↓
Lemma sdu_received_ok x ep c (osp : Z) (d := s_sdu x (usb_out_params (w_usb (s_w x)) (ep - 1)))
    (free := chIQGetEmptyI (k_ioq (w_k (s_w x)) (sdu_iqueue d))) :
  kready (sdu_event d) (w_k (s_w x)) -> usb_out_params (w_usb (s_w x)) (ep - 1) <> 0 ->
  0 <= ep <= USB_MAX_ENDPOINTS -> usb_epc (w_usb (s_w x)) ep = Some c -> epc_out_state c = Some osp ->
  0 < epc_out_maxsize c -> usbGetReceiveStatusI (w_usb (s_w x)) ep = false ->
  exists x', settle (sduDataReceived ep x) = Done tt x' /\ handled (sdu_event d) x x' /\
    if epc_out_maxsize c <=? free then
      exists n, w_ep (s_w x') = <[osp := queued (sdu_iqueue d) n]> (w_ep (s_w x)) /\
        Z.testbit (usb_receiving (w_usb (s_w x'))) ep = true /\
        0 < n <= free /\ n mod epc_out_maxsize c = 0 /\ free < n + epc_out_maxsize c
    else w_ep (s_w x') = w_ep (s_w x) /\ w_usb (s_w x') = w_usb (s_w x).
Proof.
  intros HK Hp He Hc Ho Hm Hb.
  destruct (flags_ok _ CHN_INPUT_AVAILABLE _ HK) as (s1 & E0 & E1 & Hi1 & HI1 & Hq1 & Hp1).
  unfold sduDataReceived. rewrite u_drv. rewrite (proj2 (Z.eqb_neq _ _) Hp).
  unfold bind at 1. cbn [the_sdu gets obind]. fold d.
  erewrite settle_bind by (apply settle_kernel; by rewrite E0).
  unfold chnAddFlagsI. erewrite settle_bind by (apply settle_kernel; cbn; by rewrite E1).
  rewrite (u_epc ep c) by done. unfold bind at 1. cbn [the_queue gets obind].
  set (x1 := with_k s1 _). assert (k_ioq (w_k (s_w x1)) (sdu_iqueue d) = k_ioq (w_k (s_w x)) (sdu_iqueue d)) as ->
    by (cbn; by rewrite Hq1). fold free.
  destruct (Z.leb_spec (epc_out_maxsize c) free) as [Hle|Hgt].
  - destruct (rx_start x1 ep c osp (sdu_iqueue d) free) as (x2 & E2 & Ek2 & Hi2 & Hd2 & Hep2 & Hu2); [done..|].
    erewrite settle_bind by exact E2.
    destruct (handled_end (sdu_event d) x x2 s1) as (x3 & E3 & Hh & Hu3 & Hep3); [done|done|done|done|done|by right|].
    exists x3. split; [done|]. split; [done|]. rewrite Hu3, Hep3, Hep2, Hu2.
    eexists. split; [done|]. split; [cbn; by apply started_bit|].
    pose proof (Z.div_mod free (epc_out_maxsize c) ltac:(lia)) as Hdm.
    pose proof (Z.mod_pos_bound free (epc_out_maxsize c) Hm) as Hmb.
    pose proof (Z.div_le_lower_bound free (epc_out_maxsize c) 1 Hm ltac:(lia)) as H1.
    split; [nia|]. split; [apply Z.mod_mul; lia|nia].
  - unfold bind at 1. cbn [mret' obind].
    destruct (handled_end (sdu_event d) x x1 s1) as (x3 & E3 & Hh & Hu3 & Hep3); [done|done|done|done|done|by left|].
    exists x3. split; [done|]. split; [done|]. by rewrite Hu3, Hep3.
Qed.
↑
### Work to complete
Exactly as they stand, repeat all the records.

### Answer to this task
Lemma sdu_received_ok x ep c (osp : Z) (d := s_sdu x (usb_out_params (w_usb (s_w x)) (ep - 1)))
    (free := chIQGetEmptyI (k_ioq (w_k (s_w x)) (sdu_iqueue d))) :
  kready (sdu_event d) (w_k (s_w x)) -> usb_out_params (w_usb (s_w x)) (ep - 1) <> 0 ->
  0 <= ep <= USB_MAX_ENDPOINTS -> usb_epc (w_usb (s_w x)) ep = Some c -> epc_out_state c = Some osp ->
  0 < epc_out_maxsize c -> usbGetReceiveStatusI (w_usb (s_w x)) ep = false ->
  exists x', settle (sduDataReceived ep x) = Done tt x' /\ handled (sdu_event d) x x' /\
    if epc_out_maxsize c <=? free then
      exists n, w_ep (s_w x') = <[osp := queued (sdu_iqueue d) n]> (w_ep (s_w x)) /\
        Z.testbit (usb_receiving (w_usb (s_w x'))) ep = true /\
        0 < n <= free /\ n mod epc_out_maxsize c = 0 /\ free < n + epc_out_maxsize c
    else w_ep (s_w x') = w_ep (s_w x) /\ w_usb (s_w x') = w_usb (s_w x).
Proof.
  intros HK Hp He Hc Ho Hm Hb.
  destruct (flags_ok _ CHN_INPUT_AVAILABLE _ HK) as (s1 & E0 & E1 & Hi1 & HI1 & Hq1 & Hp1).
  unfold sduDataReceived. rewrite u_drv. rewrite (proj2 (Z.eqb_neq _ _) Hp).
  unfold bind at 1. cbn [the_sdu gets obind]. fold d.
  erewrite settle_bind by (apply settle_kernel; by rewrite E0).
  unfold chnAddFlagsI. erewrite settle_bind by (apply settle_kernel; cbn; by rewrite E1).
  rewrite (u_epc ep c) by done. unfold bind at 1. cbn [the_queue gets obind].
  set (x1 := with_k s1 _). assert (k_ioq (w_k (s_w x1)) (sdu_iqueue d) = k_ioq (w_k (s_w x)) (sdu_iqueue d)) as ->
    by (cbn; by rewrite Hq1). fold free.
  destruct (Z.leb_spec (epc_out_maxsize c) free) as [Hle|Hgt].
  - destruct (rx_start x1 ep c osp (sdu_iqueue d) free) as (x2 & E2 & Ek2 & Hi2 & Hd2 & Hep2 & Hu2); [done..|].
    erewrite settle_bind by exact E2.
    destruct (handled_end (sdu_event d) x x2 s1) as (x3 & E3 & Hh & Hu3 & Hep3); [done|done|done|done|done|by right|].
    exists x3. split; [done|]. split; [done|]. rewrite Hu3, Hep3, Hep2, Hu2.
    eexists. split; [done|]. split; [cbn; by apply started_bit|].
    pose proof (Z.div_mod free (epc_out_maxsize c) ltac:(lia)) as Hdm.
    pose proof (Z.mod_pos_bound free (epc_out_maxsize c) Hm) as Hmb.
    pose proof (Z.div_le_lower_bound free (epc_out_maxsize c) 1 Hm ltac:(lia)) as H1.
    split; [nia|]. split; [apply Z.mod_mul; lia|nia].
  - unfold bind at 1. cbn [mret' obind].
    destruct (handled_end (sdu_event d) x x1 s1) as (x3 & E3 & Hh & Hu3 & Hep3); [done|done|done|done|done|by left|].
    exists x3. split; [done|]. split; [done|]. by rewrite Hu3, Hep3.
Qed.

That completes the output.